» Instructions for the task:
In the listing below, locate the line containing "A shallow embedding of [FS.Store.S3]: the" and the line containing "[createWriteStream], [remove], [watch]).". Output both of them and every line between, exactly as written, and nothing more.

» Source data:
(** * Approximate Killing vector fields on meshes: the least-squares core

    A shallow embedding of the numerical core of [AKVF.ipynb]: the assembly of
    the Killing-energy operator [P], of the constraint operator [Ik], of the
    stacked system [(A, b)], the call of the sparse solver, the reshaping of
    its answer and the per-face energy, with the cell that defines the
    constraints and the split of the gradient.

    Conventions of the embedding.
    - A float64 is an element of [R]: arithmetic is exact, [np.sqrt(2)] is
      [sqrt 2].  Statements about layout, shapes and index order do not
      depend on this; statements about sums and minimisers are statements
      about the real-number semantics of the program.  The one place where
      the program decides with a comparison of computed floats, the cell of
      the constraints, keeps the float64 operations as parameters instead.
    - A [scipy.sparse] matrix is its shape and a finite map from (row, column)
      to the stored value; entries that are not stored read as 0.
    - A 1-D [numpy] array is a list, a 2-D array is its shape and its buffer
      in C (row-major) order.
    - A Python exception is the name of its class.
    - [scipy.sparse.linalg.lsqr] and [igl.grad] are external: the solver is a
      parameter of the development, every call to it is recorded, and the
      gradient blocks [Gx], [Gy], [Gz] are inputs. *)

From Stdlib Require Import Reals Lra Lia List String Sorted.
From stdpp Require Import base option gmap list.

Open Scope R_scope.

(** ** Exceptions *)

Inductive result (A : Type) : Type :=
| Ok (a : A)
| Raise (cls : string).
Arguments Ok {A} a.
Arguments Raise {A} cls.

Global Instance result_ret : MRet result := fun A a => Ok a.
Global Instance result_bind : MBind result := fun A B f r =>
  match r with
  | Ok a => f a
  | Raise c => Raise c
  end.

Definition ValueError : string := "ValueError".
Definition IndexError : string := "IndexError".

(** ** Vectors: 1-D arrays *)

(** [x[i]] for an index that is in range. *)
Definition vget (x : list R) (i : nat) : R := nth i x 0.

(** [np.zeros([N])] *)
Definition zeros (N : nat) : list R := repeat 0 N.

(** [c * x] *)
Definition vscale (c : R) (x : list R) : list R := map (Rmult c) x.

(** [np.square(x)] *)
Definition square (x : list R) : list R := map (fun a => a * a) x.

(** [x.sum()] *)
Definition vsum (x : list R) : R := fold_right Rplus 0 x.

(** The sum of [f 0], ..., [f (N - 1)]. *)
Fixpoint rsum (f : nat -> R) (N : nat) : R :=
  match N with
  | O => 0
  | S N' => rsum f N' + f N'
  end.

(** ** Sparse matrices *)

Record spmatrix : Type := SpMatrix {
  sp_rows : nat;
  sp_cols : nat;
  sp_data : gmap (nat * nat) R
}.

(** [M[i, j]] read as a number. *)
Definition sp_get (M : spmatrix) (i j : nat) : R :=
  default 0 (sp_data M !! (i, j)).
(** * The S3 storage adapter of CollectionFS ([s3.server.js])

    A shallow embedding of [FS.Store.S3]: the constructor with its folder
    normalisation, and the five functions it hands to [FS.StorageAdapter]
    ([fileKey], [createReadStream], [createWriteStream], [remove], [watch]).

    JavaScript values are a small inductive type with the language's
    truthiness and string coercion; option bags are finite maps from
    property names to values; the calls made on the AWS client, the timers,
    the console and the events seen by the consumer of the returned stream
    are recorded in explicit logs. *)

From Stdlib Require Import ZArith Ascii String List Strings.Byte.
From stdpp Require Import base option list gmap strings pretty.

Set Warnings "-register-all".
Local Open Scope string_scope.
Local Open Scope Z_scope.
Local Open Scope list_scope.

(** ** JavaScript values *)

Module JS.

(** Primitives, arrays and plain objects. Numbers are the integer-valued
    ones, which is all the adapter ever computes with. *)
Inductive value : Type :=
| VUndefined
| VNull
| VBool (b : bool)
| VNum (n : Z)
| VStr (s : string)
| VArr (items : list value)
| VObj (fields : list (string * value)).

(** ToBoolean: what [if (v)], [!v], [a || b] and [a && b] test. *)
Definition truthy (v : value) : bool :=
  match v with
  | VUndefined | VNull => false
  | VBool b => b
  | VNum n => negb (n =? 0)
  | VStr s => negb (String.eqb s "")
  | VArr _ | VObj _ => true
  end.

(** [a || b] *)
Definition or (a b : value) : value := if truthy a then a else b.

(** ToString, as applied by [+] when the other operand is a string. *)
Fixpoint to_string (v : value) : string :=
  match v with
  | VUndefined => "undefined"
  | VNull => "null"
  | VBool true => "true"
  | VBool false => "false"
  | VNum n => pretty n
  | VStr s => s
  | VArr items =>
      String.concat ","
        (List.map (fun x => match x with
                            | VUndefined | VNull => ""
                            | _ => to_string x
                            end) items)
  | VObj _ => "[object Object]"
  end.

(** [typeof v === "string"] *)
Definition is_string (v : value) : bool :=
  match v with VStr _ => true | _ => false end.

(** [String.prototype.slice(start, stop)]: negative indices count from the
    end, everything is clamped to the string. [stop = None] is the
    one-argument call. *)
Definition clamp (len i : Z) : Z :=
  if i <? 0 then Z.max (len + i) 0 else Z.min i len.

Definition slice (s : string) (start : Z) (stop : option Z) : string :=
  let len := Z.of_nat (String.length s) in
  let from := clamp len start in
  let to := match stop with None => len | Some e => clamp len e end in
  substring (Z.to_nat from) (Z.to_nat (Z.max (to - from) 0)) s.

(** What a function call produces: a value, or a thrown exception. *)
Inductive exn : Type :=
| Error (message : string)
| TypeError.

Inductive completion (A : Type) : Type :=
| Normal (a : A)
| Throw (e : exn).
Arguments Normal {A} a.
Arguments Throw {A} e.

(** The double-quote character, for messages that contain it. *)
Definition dquote : string := String (ascii_of_nat 34) EmptyString.

End JS.
Import JS.

(** ** The file record (an [FS.File], owned by the framework)

    The adapter reads [_id], [collectionName], the per-store info object
    [_getInfo(storeName)] (a falsy result is [None]) and the name getter
    [name(options)], whose argument is the store asked for, if any. *)

Record FSFile : Type := {
  _id : value;
  collectionName : value;
  _getInfo : string -> option (gmap string value);
  name : option string -> value
}.

(** Reading a property of an object: a missing property is [undefined]. *)
Definition prop (o : gmap string value) (p : string) : value :=
  default VUndefined (o !! p).

(** The second argument of a caller-supplied key function:
    [{name: name, info: info}]. *)
Record KeyContext : Type := {
  ctx_name : string;
  ctx_info : option (gmap string value)
}.

(** ** The constructor [FS.Store.S3(name, options)] *)

Module Options.
(** The properties of [options] that the adapter itself reads; an absent
    property is [VUndefined], an absent key function is [None]. *)
Record t : Type := {
  folder : value;
  bucket : value;
  ACL : value;
  fileKey : option (FSFile -> KeyContext -> value)
}.

(** [options || {}] *)
Definition empty : t :=
  {| folder := VUndefined; bucket := VUndefined; ACL := VUndefined;
     fileKey := None |}.
End Options.

(** The variables the adapter functions close over. *)
Record Store : Type := {
  st_name : string;
  st_options : Options.t;
  st_folder : string;
  st_bucket : value;
  st_defaultAcl : value
}.
(** * TORCS self-driving client: wire codec, vehicle state, driving policies
      and the racing loop, embedded from the Python sources.

    Conventions of the embedding.
    - A Python [str] is a list of characters ([str]); the characters are the
      code points below 256.
    - Python floats are idealised as exact rationals ([Q]); a decimal literal
      of the source denotes its exact value.
    - A Python value whose dynamic type matters is a [pyval].
    - A raised exception is the [Raise] outcome; code that mutates [self] and
      may raise lives in the state-and-exception monad [M], which keeps the
      mutations made before the exception, as Python does.
    - Built-ins whose exact behaviour is outside the repository ([float],
      [int], [str] on floats, [numpy.sqrt]) are the fields of [PyRuntime]. *)

From Stdlib Require Import List String Ascii ZArith QArith Qminmax Qabs Lia Lqa Bool Arith.
From Stdlib Require Import DecimalString.
Import ListNotations.
Local Close Scope Q_scope.
Local Open Scope nat_scope.
Local Open Scope list_scope.

(* ================================================================== *)
(** * Part I. The embedding                                            *)
(* ================================================================== *)

(** ** Python data *)

Definition str := list ascii.

(** A source literal. *)
Definition lit (s : string) : str := list_ascii_of_string s.

Fixpoint str_eqb (a b : str) : bool :=
  match a, b with
  | [], [] => true
  | x :: a', y :: b' => Ascii.eqb x y && str_eqb a' b'
  | _, _ => false
  end.

Inductive exn :=
| IndexError | TypeError | ValueError | AttributeError | KeyError.

Inductive res (A : Type) :=
| Ok (a : A)
| Raise (e : exn).
Arguments Ok {A} a.
Arguments Raise {A} e.

Inductive pyval :=
| PNone
| PInt (z : Z)
| PFloat (q : Q)
| PStr (s : str).

(** Built-ins of the Python runtime that the sources call.  [None] stands for
    the [ValueError] that [float] and [int] raise on text they reject. *)
Class PyRuntime := {
  float_of_str : str -> option Q;
  int_of_str : str -> option Z;
  str_of_float : Q -> str;
  np_sqrt : Q -> Q
}.

Definition str_of_int (z : Z) : str :=
  lit (NilZero.string_of_int (Z.to_int z)).

(** [str(v)]. *)
Definition py_str `{PyRuntime} (v : pyval) : str :=
  match v with
  | PNone => lit "None"
  | PInt z => str_of_int z
  | PFloat q => str_of_float q
  | PStr s => s
  end.

(** *** Insertion-ordered dictionaries *)

Section Dict.
Variables K V : Type.
Variable eqb : K -> K -> bool.

Definition dict := list (K * V).

(** [d.get(k)] *)
Fixpoint dict_get (k : K) (d : dict) : option V :=
  match d with
  | [] => None
  | (k', v) :: d' => if eqb k k' then Some v else dict_get k d'
  end.

(** [d[k] = v]: an existing key keeps its place, a new one goes last. *)
Fixpoint dict_set (k : K) (v : V) (d : dict) : dict :=
  match d with
  | [] => [(k, v)]
  | (k', v') :: d' =>
      if eqb k k' then (k', v) :: d' else (k', v') :: dict_set k v d'
  end.

Definition keys (d : dict) : list K := map fst d.
End Dict.
Arguments dict_get {K V} eqb k d.
Arguments dict_set {K V} eqb k v d.
Arguments keys {K V} d.
(** * Further properties of the metadata path *)

(** ** What process_metadata leaves alone *)

Lemma pm_project_frame (cd : Codec) (net : Remote) (t : Tid)
    (self : ComStockProcessor) (d : Path) (w : World) :
  dirs (interp net t (pm_project cd self d) w).2 = dirs w
  /\ forall q, q <> output_csv self d ->
       files (interp net t (pm_project cd self d) w).2 !! q = files w !! q.
Proof.
  destruct (warned_files t self w) as [Hwf Hwd].
  destruct (exists_ w (output_csv self d)) eqn:He.
  - rewrite pm_project_cached by done.
    destruct (files w !! output_csv self d) as [data|]; by split.
  - rewrite pm_project_fresh by done.
    destruct (files w !! metadata_parquet d) as [data|]; simpl.
    2:{ split; [done|]. intros q _. by rewrite Hwf. }
    destruct (fresh_frame cd self data) as [df|]; simpl.
    2:{ split; [done|]. intros q _. by rewrite Hwf. }
    destruct (is_dir w d); simpl.
    2:{ split; [done|]. intros q _. by rewrite Hwf. }
    split; [done|]. intros q Hq. rewrite !lookup_insert_ne by done.
    by rewrite Hwf.
Qed.

(** X1: whatever its outcome, [process_metadata] creates no directory and
    changes, removes or adds no file other than the raw metadata file and
    the projection file of the query. *)
Theorem process_metadata_touches_only_cache (cd : Codec) (net : Remote)
    (t : Tid) (self : ComStockProcessor) (d : Path) (w : World) (q : Path) :
  dirs (interp net t (process_metadata cd self d) w).2 = dirs w
  /\ (q <> metadata_parquet d -> q <> output_csv self d ->
      files (interp net t (process_metadata cd self d) w).2 !! q = files w !! q).
Proof.
  rewrite process_metadata_split, interp_bind.
  destruct (pm_fetch_frame net t self d w) as [Hd Hf].
  destruct (interp net t (pm_fetch self d) w) as [[[]|e] w1];
    simpl in Hd, Hf; cbv beta iota.
  - destruct (pm_project_frame cd net t self d w1) as [Hd' Hf'].
    split; [by rewrite Hd', Hd|]. intros H1 H2. by rewrite Hf', Hf.
  - split; [done|]. intros H1 _. by apply Hf.
Qed.

Lemma process_metadata_touches_only_cache_witness :
  files (interp Toy.remote None
           (process_metadata Toy.codec (Toy.processor "DE" "All" "SmallOffice")
              Toy.data_dir) Toy.disk_with_101).2
    !! ["data"; "bldg_id-101-upgrade-0.parquet"]
  = Some "series-101".
Proof.
  destruct (process_metadata_touches_only_cache Toy.codec Toy.remote None
              (Toy.processor "DE" "All" "SmallOffice") Toy.data_dir
              Toy.disk_with_101 ["data"; "bldg_id-101-upgrade-0.parquet"])
    as [_ H].
  rewrite H; [reflexivity | discriminate | discriminate].
Defined.

(** ** Exactly the matching rows *)















(** ** Cache files are trusted as they are *)

(** X4: a raw metadata file that is present but does not decode is never
    fetched again: with no projection cached the call raises the decoding
    error without any request and without touching the disk, so that every
    later call ends the same way. *)
Theorem corrupt_raw_never_refetched (cd : Codec) (net net' : Remote) (t : Tid)
    (self : ComStockProcessor) (d : Path) (w : World) (data : string) :
  files w !! metadata_parquet d = Some data ->
  parquet_decode cd data = None ->
  exists_ w (output_csv self d) = false ->
  let w' := log t (EvRead (metadata_parquet d))
              (warned t self (log t skip_download_notice w)) in
  interp net t (process_metadata cd self d) w = (Raise ArrowInvalid, w')
  /\ files w' = files w
  /\ network_free (events_since w w') = true
  /\ (interp net' t (process_metadata cd self d) w').1 = Raise ArrowInvalid.
Proof.
  intros Hraw Hdec Hout w'.
  assert (forall n w0, files w0 = files w -> dirs w0 = dirs w ->
            interp n t (process_metadata cd self d) w0
            = (Raise ArrowInvalid,
               log t (EvRead (metadata_parquet d))
                 (warned t self (log t skip_download_notice w0)))) as Hrun.
  { intros n w0 Hf Hd. rewrite process_metadata_split, interp_bind.
    rewrite pm_fetch_cached.
    2:{ eapply is_file_exists, lookup_is_file. by rewrite Hf. }
    rewrite pm_project_fresh.
    2:{ rewrite exists_log, <- Hout. by apply exists_congr; [|rewrite Hf]. }
    rewrite files_log, Hf, Hraw. simpl. unfold fresh_frame. by rewrite Hdec. }
  assert (files w' = files w) as Hf.
  { unfold w'. rewrite files_log.
    by destruct (warned_files t self (log t skip_download_notice w)) as [-> _]. }
  assert (dirs w' = dirs w) as Hd.
  { unfold w'. rewrite dirs_log.
    by destruct (warned_files t self (log t skip_download_notice w)) as [_ ->]. }
  split; [by apply Hrun|]. split; [done|]. split; [|by rewrite Hrun].
  unfold w', warned. destruct (ignores_county self).
  - by rewrite (events_since_app w _
                  [(t, EvRead (metadata_parquet d)); (t, EvPrint COUNTY_WARNING);
                   (t, skip_download_notice)]).
  - by rewrite (events_since_app w _
                  [(t, EvRead (metadata_parquet d)); (t, skip_download_notice)]).
Qed.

» Expected output:
    A shallow embedding of [FS.Store.S3]: the constructor with its folder
    normalisation, and the five functions it hands to [FS.StorageAdapter]
    ([fileKey], [createReadStream], [createWriteStream], [remove], [watch]).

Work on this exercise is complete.